South Korea’s transport ministry plans to request other airlines to use bigger aircraft for their San Francisco route during the suspension of Asiana flights, a ministry official said, requesting anonymity as he is not authorized to speak to media. …
Asiana Airlines flight 214 crashed in San Francisco in 2013 when the plane’s tail struck a seawall short of the runway, killing three teenage passengers from China and injuring more than 180 out of about 300 people on board.
The reason it took so long to come to this point is that for obvious reasons Asiana went through several appeals processes to have the penalty decision overturned. With the highest court now having judged the matter final there is no further choice other than to oblige and make necessary arrangements.
When will the route be suspended?
Routes Online has published details about the suspension which will apparently be March 3,2020 – April 15, 2020.
Asiana Airlines in the last 24-48 hours closed reservation for Seoul Incheon – San Francisco route, as South Korean Supreme Court upheld the 45-day suspension order (reported by Reuters on 16OCT19). The Star Alliance carrier will temporary suspend the service from 03MAR20 to 16APR20, as reservation is no longer available during this period.
The airline operates Airbus A350-900XWB aircraft on this route. Following schedule is effective 17APR20.
OZ212 ICN2040 – 1500SFO 359 D
OZ211 SFO2330 – 0430+2ICN 359 D
Not sure how these dates correspond to the information of the transport ministry saying that the suspension will take place before February.
For passengers there will be several issues with this. The airline isn’t required to rebook the customer to a different flight that far out though many possibly will, especially if the ticket is issued on non-Asiana stock (thinking United etc).
Passengers with tickets in the respective period are definitely entitled to a refund but that’s sometimes easier said than done especially if part of the ticket has already been flown. Award ticket holders might seek for a rerouting with the frequent flyer program that issued that award however I’d expect availability to be scarce.
Could Asiana have done anything to avert this situation?
Yes and no. Of course a company appeals such a decision until there are no other choices but since tickets are being sold 360 days in advance what could have possibly been done is to suspend the route starting 360 days out and not sell any tickets during that period in the first place. This way customers wouldn’t be affected.
Asiana can’t just fly another route as this would require applying for one and having it approved by the authorities, something which wouldn’t go through given the circumstances. Getting a wetlease to operate this route isn’t feasible either as it would technically still be an Asiana flight so gaming the system isn’t an option – the government isn’t stupid!
This was a heavy handed decision by the Korean Aviation Authorities after an incident that was ultimately judged as the result of pilot error.

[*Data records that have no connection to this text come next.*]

(* ===== verification/RtcpFeedbackFacts.v ===== *)
(** * RTCP feedback packets: what is built is what is read

    The feedback messages of RtcpPackets.v: NACKs, picture and slice losses,
    reference pictures, full intra requests, and the bit rates of REMB, TMMBR
    and TMMBN. *)

From S2P Require Import Prelude Wire RtcpCommon RtcpWriter TransportFeedback TransportFeedbackRoundtrip RtcpParser RtcpParserFacts RtcpPackets RtcpPacketsFacts.
Import Wire RtcpCommon RtcpWriter TransportFeedbackRoundtrip RtcpParser RtcpParserFacts RtcpPackets RtcpPacketsFacts.

Module RtcpFeedbackFacts.

Definition Feedback_ok (f : Feedback) : Prop := in_u32 (SenderSSRC f) /\ in_u32 (MediaSSRC f).

(** ** Messages of items *)

Definition uncounted (_ : Z) : Z -> RTCPPacket -> Prop := anything.

Section Items.
Context {A : Type} (count t : Z) (kind : RTCPPacketTypes) (packet : Feedback -> RTCPPacket) (st : ParseState).
Hypothesis count_ok : 0 <= count < 32.
Hypothesis t_ok : (t =? PT_RTPFB) || (t =? PT_PSFB) = true.
Hypothesis kind_ok : kind <> kInvalid /\ fills kind = true /\ kind <> kTransportFeedback.
Hypothesis st_ok : In st [State_RTPFB_NACKItem; State_RTPFB_TMMBRItem; State_RTPFB_TMMBNItem; State_PSFB_SLIItem; State_PSFB_FIRItem].
Hypothesis reads_head : forall p s sender media, (length_ s <? 12) = false ->
  be32 p (_ptrRTCPData s + 4) = Ok sender -> be32 p (_ptrRTCPData s + 8) = Ok media ->
  forall words, ParseFBCommon p (mk_header 2 count t words 0) s =
  header_read s 12 kind (packet (mk_Feedback sender media)) st.

Lemma feedback_switch p words s : ParseBlock p (mk_header 2 count t words 0) s =
  (let! (ok, s) := ParseFBCommon p (mk_header 2 count t words 0) s in Ok (negb ok, s)).
Proof.
  unfold ParseBlock. cbn [packet_type]. apply orb_true_iff in t_ok as [K|K]; apply Z.eqb_eq in K; rewrite K; reflexivity.
Qed.

Variables (f : Feedback) (enc : A -> list Z) (evs : A -> list event) (l : list A) (words k : Z).
Hypothesis f_ok : Feedback_ok f.
Hypothesis enc_size : forall x, In x l -> zlen (enc x) = 4 * k.
Hypothesis words_ok : words = 2 + k * zlen l.
Hypothesis words_range : 0 <= words < 65536.
Hypothesis k_range : 0 <= k.
Hypothesis reads_item : forall p e x pre post s, In x l -> p = pre ++ enc x ++ post -> zlen pre + zlen (enc x) <= e ->
  at_item p st anything (zlen pre) e s ->
  exists s', emits p s (evs x) s' /\ at_item p st anything (zlen pre + zlen (enc x)) e s'.

Lemma feedback_items_block :
  block (head count t words ++ CreateCommonFeedback f ++ concat (map enc l)) (ev kind (packet f) :: concat (map evs l)).
Proof.
  destruct f as [sender media]. destruct f_ok as [R1 R2]. cbn in R1, R2. destruct kind_ok as (K1 & K2 & K3).
  pose proof (zlen_concat_map enc (4 * k) l enc_size) as Lc. pose proof (zlen_nonneg l).
  apply (items_block st uncounted); try assumption.
  - unfold CreateCommonFeedback. rewrite !zlen_app, Lc, words_ok, !zlen_bytes32. lia.
  - cbn [In] in *. intros N. intuition congruence.
  - cbn [In] in *. intros N. intuition congruence.
  - intros p pre post s Hp (V & T & D & E). rewrite feedback_switch.
    erewrite reads_head;
      [|unfold length_; rewrite D, E; nia|rewrite D; apply (u32_at _ _ _ Hp 4 sender (bytes32 media ++ concat (map enc l) ++ post)); [lia|reflexivity|exact R1]
       |rewrite D; apply (u32_at _ _ _ Hp 8 media (concat (map enc l) ++ post)); [lia|reflexivity|exact R2]].
    eexists. split; [reflexivity|]. parser_is. split; [assumption|]. split.
    { rewrite K2. unfold ev. f_equal. destruct kind; congruence. }
    rewrite D, E. repeat split; try assumption.
  - intros p e x pre post s n I Hp N L At. now apply (reads_item p e x pre post s).
Qed.

End Items.

(** The item is all there is to read. *)
Ltac item_here A Hp := eapply item_emits; [exact A|discriminate|]; intros s0 V T D E C; unfold ParseItem; rewrite T;
  unfold ParseNACKItem, ParseSLIItem, ParseFIRItem, ParseTMMBRItem, ParseTMMBNItem, length_; rewrite D, E;
  match goal with |- context [if ?b then _ else _] => replace b with false by lia end; reads_here Hp.

(** ** NACKs *)

Definition PackedNack_ok (i : PackedNack) : Prop := in_u16 (first_pid i) /\ in_u16 (bitmask i).
Definition nack_events (f : Feedback) (l : list PackedNack) : list event :=
  ev kRtpfbNack (PktNACK f) :: concat (map (fun i => [ev kRtpfbNackItem (PktNACKItem (mk_NACKItem (first_pid i) (bitmask i)))]) l).

Lemma nack_block f l : Feedback_ok f -> Forall PackedNack_ok l -> zlen l < 65534 ->
  block (head 1 PT_RTPFB (2 + zlen l) ++ CreateCommonFeedback f ++ concat (map CreateNackItem l)) (nack_events f l).
Proof.
  intros F P L. pose proof (zlen_nonneg l). rewrite Forall_forall in P.
  apply (feedback_items_block 1 PT_RTPFB kRtpfbNack PktNACK State_RTPFB_NACKItem) with (k := 1); try assumption; try reflexivity; try lia.
  - repeat split; discriminate.
  - cbn; tauto.
  - intros p s sender media K E1 E2 words. unfold ParseFBCommon. now rewrite K, E1, E2.
  - intros p e x pre post s I Hp Le A. destruct (P x I) as [R1 R2]. change (zlen (CreateNackItem x)) with 4 in *.
    item_here A Hp. handed.
Qed.

(** ** Losses of pictures and slices *)

Definition Pli_ok (p : Pli) : Prop := Feedback_ok (pli_ssrcs_ p).
Definition Pli_events (p : Pli) : list event := [ev kPsfbPli (PktPLI (pli_ssrcs_ p))].

Lemma Pli_block p : Pli_ok p -> block (head 1 PT_PSFB (HeaderLength (Pli_BlockLength p)) ++ CreateCommonFeedback (pli_ssrcs_ p)) (Pli_events p).
Proof.
  destruct p as [[sender media]]. intros [R1 R2]. cbn in R1, R2. change (HeaderLength _) with 2.
  apply packet_block; try lia; [reflexivity|]. intros q pre post s Hp (V & T & D & E). switch.
  unfold ParseFBCommon, length_. rewrite D, E. replace (_ <? 12) with false by (cbn; lia). reads Hp.
  cbn [packet_type count_or_format]. cbv [PT_RTPFB]. cbn [Z.eqb Pos.eqb]. eexists _, _. split; [reflexivity|]. parser_is.
  split; [discriminate|]. split; [reflexivity|]. split; [constructor|].
  apply at_top_self; [exact V|exact T|]. parser_is. rewrite D. cbn. lia.
Qed.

Interestingly enough Korean Air never received such harsh sentences in the past and their track record isn’t very flattering at all.

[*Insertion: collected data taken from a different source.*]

(* ===== verification/RtcpProcessor.v ===== *)
(** * The RTCP processor of a transport

    Models src/orbit/rtp/rtcp_processor.cc and rtcp_processor.h: what a transport
    does with the RTP and the RTCP packets it receives, on top of the sender and
    the receiver of reports, the NACK and the REMB processors, the parsers, the
    estimators and the network status.  The estimator of the bitrate is used
    through its interface.  The clocks that are read, the buffers on the stack
    and the value of a variable that is not initialised are arguments; locks and
    logging are left out. *)

From Stdlib Require Import SpecFloat.
From S2P Require Import Prelude Wire Floats OrderedMap RtpHeaders JanusRtcp Nack Remb NtpTime NetworkStatus RtpExtensions RemoteBitrate RtcpReports RtcpParser Depacketize.
Import Wire Floats OrderedMap JanusRtcp.

Module RtcpProcessor.

Definition FIR_PLI_WAIT : Z := 1000.

(** ** The state *)

Record RTCPSenderInfo := mk_info {
  NTPseconds : Z;
  NTPfraction : Z;
  RTPtimeStamp : Z;
  sendPacketCount : Z;
  sendOctetCount : Z
}.

Record RtcpSyncContext := mk_sync {
  ntp_estimator_ : NtpTime.RemoteNtpTimeEstimator;
  _remoteSenderInfo : RTCPSenderInfo;
  _lastReceivedSRNTPsecs : Z;
  _lastReceivedSRNTPfrac : Z
}.
Definition new_RtcpSyncContext (now_ms : Z) : RtcpSyncContext :=
  mk_sync (NtpTime.new_RemoteNtpTimeEstimator now_ms) (mk_info 0 0 0 0 0) 0 0.

(** The NTP time and the timestamp of the last report; always true. *)
Definition RemoteNTP (c : RtcpSyncContext) : bool * (Z * Z * Z) :=
  (true, (NTPseconds (_remoteSenderInfo c), NTPfraction (_remoteSenderInfo c), RTPtimeStamp (_remoteSenderInfo c))).

Record RttContext := mk_rtt {
  RTT_ : Z;
  minRTT : Z;
  maxRTT : Z;
  avgRTT : Z;
  numAverageCalcs : Z
}.
Definition new_RttContext : RttContext := mk_rtt 0 0 0 0 0.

That being said there are very little options now for both airline and passengers. If affected I’d call the ticketing carrier and request a rerouting. Usually when a route has been cancelled there is an automatic error message in the ticket telling the agent that the flight is no longer available due to XYZ. If lucky they will offer a rerouting on a partner airline though that most likely won’t be direct. There is only United flying between SFO and Seoul as part of Star Alliance aside from Asiana.